There can be few sensible people who seriously expect anything significant from the Earth Summit in Johannesburg.

All the high-flown rhetoric may be worthy and well meaning but the real beneficiaries will inevitably be the multinational corporations and their steady progress towards globalisation. Poor countries are merely pawns.

And in a hopelessly corrupt continent such as Africa, the Summit host and chairman, Thabo Mbeki, President of South Africa, cuts a rather less than impressive figure bleating on about global apartheid and warning of a society based on "the savage principle of the survival of the fittest".

He and his next-door neighbour, President Mugabe of Zimbabwe, must have worked on that one together.

The whole charade will cost well over £33 million.

However, what will surely be seen in years to come as one of the most blatantly cynical moves in the exploitation of the world's poorer countries, is the United Nations plan to involve the McDonald's burger corporation in a partnership with its international children's fund, UNICEF.

The plan, supported by both the United States and Britain, has caused outrage among charities at the summit.

UNICEF will hold a McDonald's World Day for Children later in the year, a plan which John Hilary of Save the Children has, with commendable restraint, described as irresponsible, given the record of the American giant in selling junk food.

McDonald's is a company which has ruthlessly targeted the children's market, even inside American schools, for decades.

Given that the eating habits of American kids are generally regarded as something other countries should avoid, a recent survey of children's advertising in the European Union is educational.

American children get a quarter of their vegetable servings as potato chips or French fries. The EU survey found 95 per cent of the food ads encouraged kids to eat foods high in sugar, salt and fat. The company running the most ads aimed at children was - McDonald's.

The growth of what McDonald's has called "global realisation", has been phenomenal. A decade ago it had 3,000 restaurants outside America. Today there are more than 17,000 in 120 countries.

But the link between McDonald's and Coca-Cola is even more intriguing.

The burger chain sells more Coke than anyone else in the world and makes more profit from it than from burgers or chicken nuggets.

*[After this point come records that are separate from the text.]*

(** * Browserbase plugin: configuration resolver and skill synchronizer

    A shallow embedding of [src/config.ts], [src/config-store.ts] and
    [src/skills-sync.ts] (both revisions of the synchronizer), with the
    properties of the configuration merge, the secret masking, the dotenv
    escaping and the skill installation procedure.

    JavaScript strings are sequences of UTF-16 code units; they are modelled
    as lists of code units ([N]).  A thrown [Error] is modelled by its
    message. *)

From Stdlib Require Import String Ascii NArith ZArith List Lia DecimalString Sorted.
From stdpp Require Import base list option gmap.

Local Open Scope N_scope.
#[local] Set Warnings "-register-all".

(** ** Strings *)

Abbreviation jsstring := (list N).

(** A literal: the code units of an ASCII string. *)
Definition js (s : string) : jsstring :=
  (fun a => N_of_ascii a) <$> list_ascii_of_string s.

Definition DOLLAR : N := 36.
Definition LBRACE : N := 123.
Definition RBRACE : N := 125.
Definition STAR : N := 42.
Definition DQUOTE : N := 34.
Definition SQUOTE : N := 39.
Definition HASH : N := 35.
Definition EQUALS : N := 61.
Definition BACKSLASH : N := 92.
Definition LF : N := 10.
Definition CR : N := 13.

(** ECMAScript WhiteSpace and LineTerminator code points: what
    [String.prototype.trim] strips and what the regular expression class
    [\s] matches. *)
Definition isWhiteSpace (c : N) : bool :=
  (c =? 9) || (c =? 10) || (c =? 11) || (c =? 12) || (c =? 13) || (c =? 32)
  || (c =? 160) || (c =? 5760) || ((8192 <=? c) && (c <=? 8202))
  || (c =? 8232) || (c =? 8233) || (c =? 8239) || (c =? 8287)
  || (c =? 12288) || (c =? 65279).

Fixpoint trimStart (s : jsstring) : jsstring :=
  match s with
  | [] => []
  | c :: t => if isWhiteSpace c then trimStart t else s
  end.

Definition trimEnd (s : jsstring) : jsstring := rev (trimStart (rev s)).

Definition trim (s : jsstring) : jsstring := trimEnd (trimStart s).

(** [Array.prototype.join] on an array of strings. *)
Fixpoint join (sep : jsstring) (xs : list jsstring) : jsstring :=
  match xs with
  | [] => []
  | [x] => x
  | x :: rest => x ++ sep ++ join sep rest
  end.

(** [Array.prototype.includes] on an array of strings. *)
Definition includes (xs : list jsstring) (k : jsstring) : bool :=
  bool_decide (k ∈ xs).

(** [String.prototype.includes]: [needle] occurs in [s] as a contiguous run. *)
Definition occursIn (needle s : jsstring) : Prop :=
  exists pre post, s = pre ++ needle ++ post.

(** Decimal rendering of a non-negative integer, as a template literal
    renders a number. *)
Definition decimal (n : N) : jsstring :=
  js (NilEmpty.string_of_uint (N.to_uint n)).

(** ** Values and thrown errors *)

Inductive JsValue : Type :=
  | JsUndefined
  | JsNull
  | JsBoolean (b : bool)
  | JsNumber (n : Z)
  | JsString (s : jsstring)
  | JsFunction
  | JsArray (items : list JsValue)
  | JsObject (props : list (jsstring * JsValue)).

Inductive JsType : Type :=
  TyUndefined | TyObject | TyBoolean | TyNumber | TyString | TyFunction.

#[global] Instance JsType_eq_dec : EqDecision JsType.
Proof. solve_decision. Defined.

Definition typeof (v : JsValue) : JsType :=
  match v with
  | JsUndefined => TyUndefined
  | JsNull => TyObject
  | JsBoolean _ => TyBoolean
  | JsNumber _ => TyNumber
  | JsString _ => TyString
  | JsFunction => TyFunction
  | JsArray _ => TyObject
  | JsObject _ => TyObject
  end.

Definition isNull (v : JsValue) : bool :=
  match v with JsNull => true | _ => false end.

Now, with growing alarm over America's obesity and diabetes epidemics, Coca-Cola and other so-called "liquid candy" soft drinks are to be banned in all Los Angeles schools.

With impressive timing, given McDonald's involvement with UNICEF, the decision to impose the ban was taken on Tuesday this week. Similar bans will almost certainly follow across America.

The connection between McDonald's and the Earth Summit may be an outrage but isn't it wonderfully ironic that the Los Angeles ban on Coke in schools has happened in California - where the world's fast food industry was originally invented, all the way back in the Twenties.